A secretária de Estado da Inclusão das Pessoas com Deficiência defendeu que as faixas de pavimento liso são uma solução que deveria ser “disseminada por toda a cidade” de Lisboa, em conjunto com a calçada portuguesa.

Durante uma ação de sensibilização para os obstáculos enfrentados pelas pessoas com mobilidade reduzida, em que participou com o Presidente da República, Marcelo Rebelo de Sousa, na baixa de Lisboa, Ana Sofia Antunes defendeu também que “é fundamental” o próximo quadro de fundos comunitários incluir apoios a obras para criar acessibilidade.

O Presidente da República e a secretária de Estado acompanharam nesta tarde, durante cerca de uma hora e meia, membros da Associação Salvador e outros cidadãos com deficiência motora, em cadeiras de rodas, num passeio pela baixa de Lisboa, para assinalar bons e maus exemplos em termos de acessibilidade.

Durante o percurso, houve críticas à irregularidade do piso da calçada portuguesa, por dificultar a circulação das cadeiras de rodas, e Ana Sofia Antunes comunicou a sua posição sobre este assunto ao chefe de Estado.

“Há muita gente que a defende, e é de defender, porque é o nosso patrimônio. Mas se ela aqui até pode ter interesse e até pode ser necessário mantê-la, há muitas zonas da cidade onde nós deveríamos ter aprendido já a conciliar uma calçada portuguesa que não tem este mesmo valor histórico com pavimentos muito mais amigáveis do peão, para conseguirmos deslocar-nos”, disse, entre os Restauradores e o Rossio.

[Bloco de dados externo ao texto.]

Lemma NewSnapshot_loop_cap (order : entries) (acc : lists) :
  slice.len acc.1 + length order ≤ slice.cap acc.1 →
  slice.len acc.2 + length order ≤ slice.cap acc.2 →
  slice.cap (fold_left NewSnapshot_step order acc).1 = slice.cap acc.1
  ∧ slice.cap (fold_left NewSnapshot_step order acc).2 = slice.cap acc.2.
Proof.
  revert acc. induction order as [|[k v] order IH]; intros acc H1 H2.
  - done.
  - cbn [fold_left]. simpl in H1, H2.
    assert (Hc1 : slice.cap (NewSnapshot_step acc (k, v)).1
                  = slice.cap acc.1).
    { unfold NewSnapshot_step; cbn [snd].
      destruct (0 <? _); cbn [fst]; apply cap_append_room; lia. }
    assert (Hl1 : slice.len (NewSnapshot_step acc (k, v)).1
                  = S (slice.len acc.1)).
    { unfold NewSnapshot_step; cbn [snd].
      destruct (0 <? _); cbn [fst]; apply len_append. }
    assert (Hc2 : slice.cap (NewSnapshot_step acc (k, v)).2
                  = slice.cap acc.2).
    { unfold NewSnapshot_step; cbn [snd].
      destruct (0 <? _); cbn [snd]; [|done]. apply cap_append_room. lia. }
    assert (Hl2 : slice.len (NewSnapshot_step acc (k, v)).2
                  ≤ S (slice.len acc.2)).
    { unfold NewSnapshot_step; cbn [snd].
      destruct (0 <? _); cbn [snd]; [|lia]. rewrite len_append. lia. }
    destruct (IH (NewSnapshot_step acc (k, v))) as [-> ->]; [lia|lia|].
    by rewrite Hc1, Hc2.
Qed.

(** X11.  When the map that [NewSnapshot] receives has no more entries than
    there are nodes, the two lists fit the capacity they were allocated
    with: neither is reallocated and both keep capacity [len(nodes)]. *)
Theorem NewSnapshot_presized (policy : schedulernodeinfo.OrphanPolicy)
    (r : ranger) (pods : list v1.Pod) (nodes : list v1.Node) :
  range_ok r →
  size (schedulernodeinfo.CreateNodeNameToInfoMap policy pods nodes)
  ≤ length nodes →
  let s := NewSnapshot policy r pods nodes in
  slice.cap (NodeInfoList s) = length nodes
  ∧ slice.cap (HavePodsWithAffinityNodeInfoList s) = length nodes.
Proof.
  intros Hr Hsize s. unfold s, NewSnapshot; simpl.
  apply (NewSnapshot_loop_cap _ (slice.make (length nodes),
                                 slice.make (length nodes))); simpl.
  - by rewrite (Hr _), length_map_to_list.
  - by rewrite (Hr _), length_map_to_list.
Qed.

(** X12.  When [NodeInfoList] is no longer than [NodeInfoMap] has entries,
    as in every snapshot that [NewSnapshot] builds, [ListNodes] fills the
    buffer it allocated without reallocating it: the result keeps capacity
    [len(NodeInfoMap)]. *)
Theorem ListNodes_presized (s : Snapshot) :
  slice.len (NodeInfoList s) ≤ size (NodeInfoMap s) →
  slice.cap (ListNodes s) = size (NodeInfoMap s)
  ∧ slice.len (ListNodes s) ≤ slice.cap (ListNodes s).
Proof.
  intros Hlen.
  assert (Hcap : slice.cap (ListNodes s) = size (NodeInfoMap s)).
  { unfold ListNodes.
    apply (cap_loop _ (λ n, option_list (schedulernodeinfo.Node n))).
    - intros s' n. destruct (schedulernodeinfo.Node n); simpl; [done|].
      by rewrite app_nil_r.
    - intros s' n. destruct (schedulernodeinfo.Node n); [|done].
      intros Hfit. apply cap_append_room. simpl in Hfit. lia.
    - simpl. rewrite bind_option_list.
      pose proof (omap_length_le schedulernodeinfo.Node
                    (slice.elems (NodeInfoList s))).
      unfold slice.len in Hlen. lia. }
  split; [done|]. rewrite Hcap. unfold slice.len.
  rewrite ListNodes_elems.
  pose proof (omap_length_le schedulernodeinfo.Node
                (slice.elems (NodeInfoList s))).
  unfold slice.len in Hlen. lia.
Qed.

(** X13.  [ListNodes] drops exactly the aggregates without descriptor: the
    number of nodes it returns and the number of aggregates of
    [NodeInfoList] without descriptor add up to the length of
    [NodeInfoList]. *)
Theorem ListNodes_count (s : Snapshot) :
  slice.len (ListNodes s)
  + length (filter (λ n, schedulernodeinfo.Node n = None)
              (slice.elems (NodeInfoList s)))
  = slice.len (NodeInfoList s).
Proof.
  unfold slice.len. rewrite ListNodes_elems.
  induction (slice.elems (NodeInfoList s)) as [|n l IH]; [done|].
  rewrite filter_cons. csimpl.
  destruct (schedulernodeinfo.Node n) as [nd|] eqn:Hn.
  - rewrite decide_False by done. simpl. lia.
  - rewrite decide_True by done. simpl. lia.
Qed.

(** X14.  [Get] never returns both an aggregate and an error: the error is
    nil exactly when the name is a key of the map, whenever the error is
    not nil the aggregate is nil, and an aggregate that is returned comes
    with a nil error and is the one the map stores for the name. *)
Theorem Get_error_iff_key (s : Snapshot) (nodeName : string) :
  let res := nodeInfoLister.Get (NodeInfos s) nodeName in
  (res.2 = None ↔ nodeName ∈ dom (NodeInfoMap s))
  ∧ (res.2 ≠ None → res.1 = None)
  ∧ (∀ v, res.1 = Some v →
          res.2 = None ∧ NodeInfoMap s !! nodeName = Some v).
Proof.
  intros res. unfold res, nodeInfoLister.Get; simpl.
  rewrite elem_of_dom.
  destruct (NodeInfoMap s !! nodeName) as [v|] eqn:Hv; simpl.
  - split_and!; [by split; eauto|done|by intros ? [= <-]].
  - split_and!; [|done|done].
    split; [done|]. by intros [? ?].
Qed.

(** ** The scenario of the design document, run *)

Example scenario_byName :
  NodeInfoMap scenario.snapshot
  = {["A" := scenario.infoA; "B" := scenario.infoB]}.
Proof. vm_compute. reflexivity. Qed.

Example scenario_ordered :
  slice.elems (NodeInfoList scenario.snapshot)
  = [scenario.infoB; scenario.infoA].
Proof. vm_compute. reflexivity. Qed.

Example scenario_affinityOnly :
  slice.elems (HavePodsWithAffinityNodeInfoList scenario.snapshot)
  = [scenario.infoB].
Proof. vm_compute. reflexivity. Qed.

Example scenario_list_appX :
  podLister.List (Pods scenario.snapshot) scenario.forwards
    scenario.backwards scenario.appX
  = (slice.mk [scenario.p1; scenario.p3] 3, None).
Proof. vm_compute. reflexivity. Qed.

Example scenario_get_A :
  nodeInfoLister.Get (NodeInfos scenario.snapshot) "A"
  = (Some scenario.infoA, None).
Proof. vm_compute. reflexivity. Qed.

Example scenario_get_C :
  nodeInfoLister.Get (NodeInfos scenario.snapshot) "C"
  = (None, Some (Errorf "nodeinfo not found for node name %q" ["C"])).
Proof. vm_compute. reflexivity. Qed.

Example scenario_later_ordered :
  slice.elems (NodeInfoList scenario.later)
  = [scenario.infoC; scenario.infoA; scenario.infoB].
Proof. vm_compute. reflexivity. Qed.

Example scenario_later_ListNodes :
  slice.elems (ListNodes scenario.later) = [scenario.A; scenario.B].
Proof. vm_compute. reflexivity. Qed.

(** ** The theorems at the scenario *)

Lemma NewSnapshot_bijection_witness :
  range_ok scenario.backwards
  ∧ dom (NodeInfoMap scenario.snapshot)
    = list_to_set
        (identities (slice.elems (NodeInfoList scenario.snapshot)))
  ∧ NoDup (identities (slice.elems (NodeInfoList scenario.snapshot)))
  ∧ (∀ n, n ∈ slice.elems (NodeInfoList scenario.snapshot)
          ↔ NodeInfoMap scenario.snapshot !! schedulernodeinfo.name n
            = Some n).
Proof.
  split; [apply range_ok_backwards|].
  apply (NewSnapshot_bijection schedulernodeinfo.Synthesize
           scenario.backwards scenario.pods scenario.nodes).
  apply range_ok_backwards.
Defined.

Lemma FilteredList_exact_witness :
  range_ok scenario.forwards ∧ range_ok scenario.backwards
  ∧ slice.elems
      (podLister.FilteredList (Pods scenario.snapshot) scenario.forwards
         scenario.backwards (λ pod, v1.Affinity pod) scenario.everything).1
    ≡ₚ filter (satisfies (λ pod, v1.Affinity pod) scenario.everything)
         (allPods scenario.snapshot).
Proof.
  split; [apply range_ok_forwards|]. split; [apply range_ok_backwards|].
  apply (FilteredList_exact scenario.snapshot scenario.forwards
           scenario.backwards (λ pod, v1.Affinity pod) scenario.everything
           range_ok_forwards range_ok_backwards).
Defined.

A secretária de Estado para a Inclusão das Pessoas com Deficiência referiu-se, depois, em concreto, às “faixas de pavimento liso, que é aquela solução que foi adotada na Avenida da República e que deveria ser disseminada por toda a cidade”, defendeu.

Mais à frente, em declarações aos jornalistas, Ana Sofia Antunes apontou como a sua maior preocupação e o seu “grande objetivo” em matéria de acessibilidade mudar a atual situação em termos de apoios europeus.

“Estamos num atual quadro comunitário que não previu nada em matéria de apoio à criação de acessibilidade em espaço físico”, referiu.

“É fundamental que no próximo quadro comunitário essa verba exista e que esteja garantida, para que municípios e diferentes entidades que queiram efetivamente apostar nisto e fazer obras para criar acessibilidade tenham comparticipações dos fundos comunitários”, acrescentou.